Ibarat buah simalakama, begitulah kondisi ekspor komiditi perikanan di Kabupaten Nunukan, Kalimantan Utara.

Bagaimana tidak, puluhan tahun di Nunukan, pengusaha ekspor komoditi hasil tangkap nelayan terpaksa menjual ke pasar Tawau, Malaysia secara ilegal.

Baca juga: Pengepul Rumput Laut Nunukan Akui Angkut & Kirim Hingga Seribu Karung dalam Sepekan, Ini Kendalanya

Baca juga: Dinas Perdagangan Minta Pengepul Rumput Laut di Kabupaten Nunukan Segera Miliki Izin Usaha

Baca juga: Prakiraan Cuaca di Nunukan Hari Ini, BMKG Keluarkan Peringatan Dini untuk Wilayah Lumbis Ogong

Hanya sebagian kecil saja hasil tangkap ikan dijual di pasar Nunukan, Sebatik, Tarakan dan Tanjung Selor.

Namun sebagian besar dari hasil laut mereka dijual ke Tawau, Malaysia.

Pasalnya, harga jual ikan, utamanya jenis besar termasuk kepiting dan udang laris terjual di Tawau, Malaysia dengan harga yang fantastis dibanding dalam negeri.

Meski begitu, transaksi para nelayan dan pengusaha eskpor masih dilakukan secara tradisional atau tidak melewati pintu Keimigrasian.

"Hal ini tentu saja rawan terjadi tindak pelanggaran keimigrasian. Bisa saja para nelayan ditangkap oleh aparat keamanan di Malaysia, karena dianggap masuk secara ilegal. Ini sudah berlangsung selama puluhan tahun. Masyarakat selama ini menganggap hal itu sebagai sesuatu yang wajar dan biasa-biasa saja," kata Kepala Dinas Perdagangan Nunukan, Dian Kusumanto saat memberikan sambutan di acara launching ekspor perdana komoditi perikanan di Sei Pancang, Sebatik, belum lama ini.

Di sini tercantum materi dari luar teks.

Lemma finish_connect_ok ci cid ack x d :
  entering c x d → Forall (λ m, may_read (accepted ci cid x) d m = true) (msgs x) → cid ∉ (contexts_by_id d).*1 → will_valid (ci_will ci) →
  wp (finish_connect E c ci cid ack) (λ _ d', ended c d') d.
Proof.
  intros Hh Hm Hnew Hw. pose proof (known_ok ci cid x d Hh Hnew Hw) as Hk. set (x' := connected_as ci cid x) in *.
  assert (Hm' : msgs (accepted ci cid x) = msgs x).
  { destruct (accepted_fields ci cid x) as (_ & Eq & _). unfold qpart in Eq. congruence. }
  unfold finish_connect. apply wp_bind. unfold wp at 1, upd_context. rewrite (en_ctx _ _ _ Hh). cbn [mbind option_bind].
  apply wp_bind. eapply wp_get_context; [apply lookup_insert_eq|]. apply wp_bind. unfold wp at 1.
  rewrite (acl_filter_none _ 0 (accepted ci cid x)); [|apply lookup_insert_eq|by rewrite Hm'|lia].
  apply wp_bind, wp_modify. set (d1 := set_by_id _ _).
  apply wp_bind. eapply (wp_mono _ (λ _ d', wp (upd_context c (set_cstate (λ _, mosq_cs_connected)))
    (λ _ d'', ∃ y, handling c y d'') d')).
  - set (d2 := set_contexts <[c := x']> (set_by_id (λ l, l ++ [(cid, c)]) d)) in *.
    assert (Hd1 : contexts d1 = <[c := accepted ci cid x]> (contexts d)) by done.
    destruct (ci_clean ci).
    + apply wp_ret. unfold wp, upd_context. rewrite Hd1, lookup_insert_eq. cbn [mbind option_bind].
      exists x'. replace (set_contexts _ d1) with d2; [done|]. unfold d2, d1, set_contexts. cbn. by rewrite insert_insert_eq.
    + destruct (wp_inv _ _ _ (changed_ok c x' d2 Hk)) as ([] & d3 & Hrun & Hh3).
      unfold changed, on_store, mmodify in Hrun |- *. cbn [mbind option_bind] in Hrun. injection Hrun as <-.
      unfold wp, upd_context. cbn [mbind option_bind contexts set_dmsg]. rewrite Hd1, lookup_insert_eq. cbn [mbind option_bind].
      replace (set_contexts _ _) with (set_dmsg (λ _, set_persistence_changes (persistence_changes (dmsg d2) + 1) (dmsg d2)) d2);
        [exact Hh3|]. unfold d2, d1, set_contexts, set_dmsg. cbn. by rewrite insert_insert_eq.
  - intros [] d2 Hd2. apply wp_bind. eapply wp_mono; [exact Hd2|]. intros [] d3 (y & Hy).
    eapply wp_mono; [by apply (reply_safe c y), (emits_safe _ _ (send_connack_emits E ack CONNACK_ACCEPTED))|].
    intros rc d4 (z & Hz & _). by eapply handling_ended.
Qed.
End finish.

Section dispatch.
Context (E : env) (HE : env_ok E) `{Access} (rand : nat → Z) (peer : option (option bytes)) (c : ptr).

(** A CONNECT up to the search for a session. *)
Definition connect_front : M db (Z + connect_info * bytes) :=
  let? ci := parse_connect E rand c in
  let? _ := authenticate E peer c ci in
  let? cid := effective_id E c (ci_id ci) in
  done_with (ci, cid).

(** A session that it resumes has no queued incoming messages, and only
    messages that the client may read. *)
Definition resume_ok (ci : connect_info) (cid : bytes) (d : db) : Prop :=
  session_ok (ci_clean ci) cid d ∧
  match take_over E c cid (ci_clean ci) d with
  | Some (_, d') =>
      match contexts d' !! c with
      | Some x => Forall (λ m, may_read (accepted ci cid x) d' m = true) (msgs x)
      | None => True
      end
  | None => True
  end.

(** What the handlers take for granted of the packet: the first one of a client
    is a CONNECT (the reader sees to it), the session that a CONNECT resumes is
    as above, and with QoS 1 no refused message is pending. *)
Record request_ok (x : mosquitto) (d : db) : Prop := {
  rq_first : cstate x = mosq_cs_new → Z.land (command (c_in_packet x)) 0xF0 = CONNECT;
  rq_connect ci cid d1 : cstate x = mosq_cs_new → connect_front d = Some (inr (ci, cid), d1) → resume_ok ci cid d1;
  rq_publish : Z.land (command (c_in_packet x)) 0xF0 = PUBLISH → header_qos (c_in_packet x) = 1 → no_refused x d;
}.

Lemma handle_connect_ok x d :
  handling c x d → request_ok x d → wp (mqtt3_handle_connect E rand peer c) (λ _ d', ended c d') d.
Proof.
  intros Hh [_ Hrq _]. apply returns_safe, safe_bind, (safe_get c x); [apply Hh|].
  case_bool_decide as Hst; [|by eapply safe_fail, handling_ended]. cbn [negb].
  assert (Hid : id x = None).
  { apply (bi_clients _ _ (ha_inv _ _ _ Hh) c x (ha_ctx _ _ _ Hh)); [apply Hh|apply Hh|done]. }
  assert (Hj : joining c x d) by (by split).
  assert (Hfront : safe c connect_front (λ '(ci, cid) d', will_valid (ci_will ci) ∧ ∃ x', joining c x' d') d).
  { apply safe_bind. eapply safe_mono; [by apply (parse_connect_ok E HE c rand x d)|]. intros ci d1 (Hw & x1 & Hj1).
    apply safe_bind. eapply safe_mono; [by apply (authenticate_ok E c peer ci x1 d1)|]. intros [] d2 (x2 & Hj2).
    apply safe_bind. eapply safe_mono; [by apply (effective_id_ok E c (ci_id ci) x2 d2)|]. intros cid d3 (x3 & Hj3).
    apply safe_done. eauto. }
  assert (Hback : ∀ (k : connect_info → bytes → M db (Z + Z)) Q, safe c (let? (ci, cid) := connect_front in k ci cid) Q d →
    safe c (let? ci := parse_connect E rand c in let? _ := authenticate E peer c ci in
      let? cid := effective_id E c (ci_id ci) in k ci cid) Q d).
  { intros k Q. unfold safe, wp, connect_front, ebind, bind. destruct (parse_connect E rand c d) as [[[rc|ci] d1]|]; [done| |done].
    destruct (authenticate E peer c ci d1) as [[[rc|[]] d2]|]; [done| |done].
    by destruct (effective_id E c (ci_id ci) d2) as [[[rc|cid] d3]|]. }
  apply Hback, safe_bind. destruct (wp_inv _ _ _ Hfront) as ([rc|[ci cid]] & d3 & Hrun & Hp).
  { unfold safe, wp. by rewrite Hrun. }
  destruct (Hrq ci cid d3 Hst Hrun) as [Hso Hread]. destruct Hp as (Hw & x3 & Hj3). unfold safe at 1, wp. rewrite Hrun.
  apply safe_bind, safe_lift. destruct (wp_inv _ _ _ (take_over_ok E c cid (ci_clean ci) x3 d3 Hj3 Hso)) as (ack & d4 & Hto & x4 & Hen & Hnew4).
  unfold wp at 1. rewrite Hto in Hread |- *. rewrite (en_ctx _ _ _ Hen) in Hread. apply safe_lift. by eapply finish_connect_ok.
Qed.

Lemma handle_connack_ok x d :
  handling c x d → is_Some (id x) → wp (mqtt3_handle_connack E c) (λ _ d', ended c d') d.
Proof.
  intros Hh Hid. apply returns_safe, safe_bind, safe_or_1.
  eapply safe_mono; [apply (read_safe c x d); [done|apply read_byte_safe]|]. intros b d1 (p1 & _ & _ & _ & Hh1 & _).
  apply safe_bind, safe_or_1. eapply safe_mono; [apply (read_safe c (read_to p1 x) d1); [done|apply read_byte_safe]|].
  intros rc d2 (p2 & _ & _ & _ & Hh2 & _). set (x2 := read_to p2 _) in *.
  change (is_Some (id x2)) in Hid. clearbody x2.
  apply safe_bind, (safe_get c x2); [apply Hh2|]. pose proof Hh2 as [Hinv2 Hx2 Hp2 Hb2 Hk2 Hf2].
  assert (Hnc : closed x2 → False) by (intros (_ & _ & Hs & _); rewrite Hs in Hk2; by destruct Hk2).
  destruct (rc =? CONNACK_ACCEPTED).
  - apply safe_bind. rewrite Hb2. apply safe_done, safe_bind, safe_lift.
    eapply wp_mono; [apply (inv_upd (Some c) c x2); try done|].
    + apply client_ok_state; [by apply (bi_clients _ _ Hinv2 c)|done..].
    + intros [] d3 [Hinv3 ->]. apply safe_done. split; [done|]. eexists. split; [apply lookup_insert_eq|]. intros _.
      by apply fresh_known.
  - destruct (rc =? CONNACK_REFUSED_PROTOCOL_VERSION); [|by eapply safe_fail, handling_ended].
    assert (Hsb : ∀ g, set_bridge (fmap g) x2 = x2) by (intros g; destruct x2; cbn in *; by subst).
    apply safe_bind, safe_lift. eapply wp_mono; [apply (inv_upd (Some c) c x2); rewrite ?Hsb; try done|].
    + by apply (bi_clients _ _ Hinv2 c).
    + intros [] d3 [Hinv3 ->]. apply safe_fail. split; [done|]. eexists. split; [apply lookup_insert_eq|]. intros _.
      by apply fresh_known.
Qed.

Lemma packet_handle_ok x d :
  handling c x d → request_ok x d → wp (mqtt3_packet_handle E rand peer c) (λ _ d', ended c d') d.
Proof.
  intros Hh Hrq. unfold mqtt3_packet_handle. apply wp_bind, (wp_get_context _ x); [apply Hh|]. cbv zeta.
  destruct (decide (cstate x = mosq_cs_new)) as [Hn|Hn].
  { rewrite (rq_first _ _ Hrq Hn). cbn -[mqtt3_handle_connect]. by eapply handle_connect_ok. }
  assert (Hid : is_Some (id x)).
  { destruct (id x) as [i|] eqn:Hi; [by eexists|]. destruct Hn.
    apply (bi_clients _ _ (ha_inv _ _ _ Hh) c x (ha_ctx _ _ _ Hh)); [apply Hh|apply Hh|done]. }
  destruct (_ =? PINGREQ); [by eapply handle_pingreq_ok|].
  destruct (_ =? PINGRESP); [by eapply handle_pingresp_ok|].
  destruct (_ =? PUBACK); [by eapply handle_pubackcomp_ok|].
  destruct (_ =? PUBCOMP); [by eapply handle_pubackcomp_ok|].
  destruct (Z.eqb_spec (Z.land (command (c_in_packet x)) 0xF0) PUBLISH) as [Hpub|];
    [eapply handle_publish_ok; [done|done|done|by apply Hrq]|].
  destruct (_ =? PUBREC); [by eapply handle_pubrec_ok|].
  destruct (_ =? PUBREL); [by eapply handle_pubrel_ok|].
  destruct (_ =? CONNECT); [by eapply handle_connect_ok|].
  destruct (_ =? DISCONNECT); [by eapply handle_disconnect_ok|].
  destruct (_ =? SUBSCRIBE); [by eapply handle_subscribe_ok|].
  destruct (_ =? UNSUBSCRIBE); [by eapply handle_unsubscribe_ok|].
  destruct (_ =? CONNACK); [by eapply handle_connack_ok|].
  destruct (_ =? SUBACK); [by eapply handle_suback_ok|].
  destruct (_ =? UNSUBACK); [by eapply handle_unsuback_ok|].
  by eapply wp_ret, handling_ended.
Qed.
End dispatch.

Lanjut Dian Kusumanto, kondisi itu ibarat buah simalakama, jika tetap dibiarkan maka bisa membahayakan para nelayan dan pengusaha ekspor itu sendiri, namun jika dilarang pemerintah belum mampu menyiapkan pasar yang mampu menggantikan pasar di Tawau, Malaysia.

"Ibarat buah simalakama, mau biarkan itu membahayakan nelayan dan pengusaha ekspor kita. Namun kalau dilarang, pasar kita yang belum ada seperti pasar yang ada di Tawau," lanjut Dian.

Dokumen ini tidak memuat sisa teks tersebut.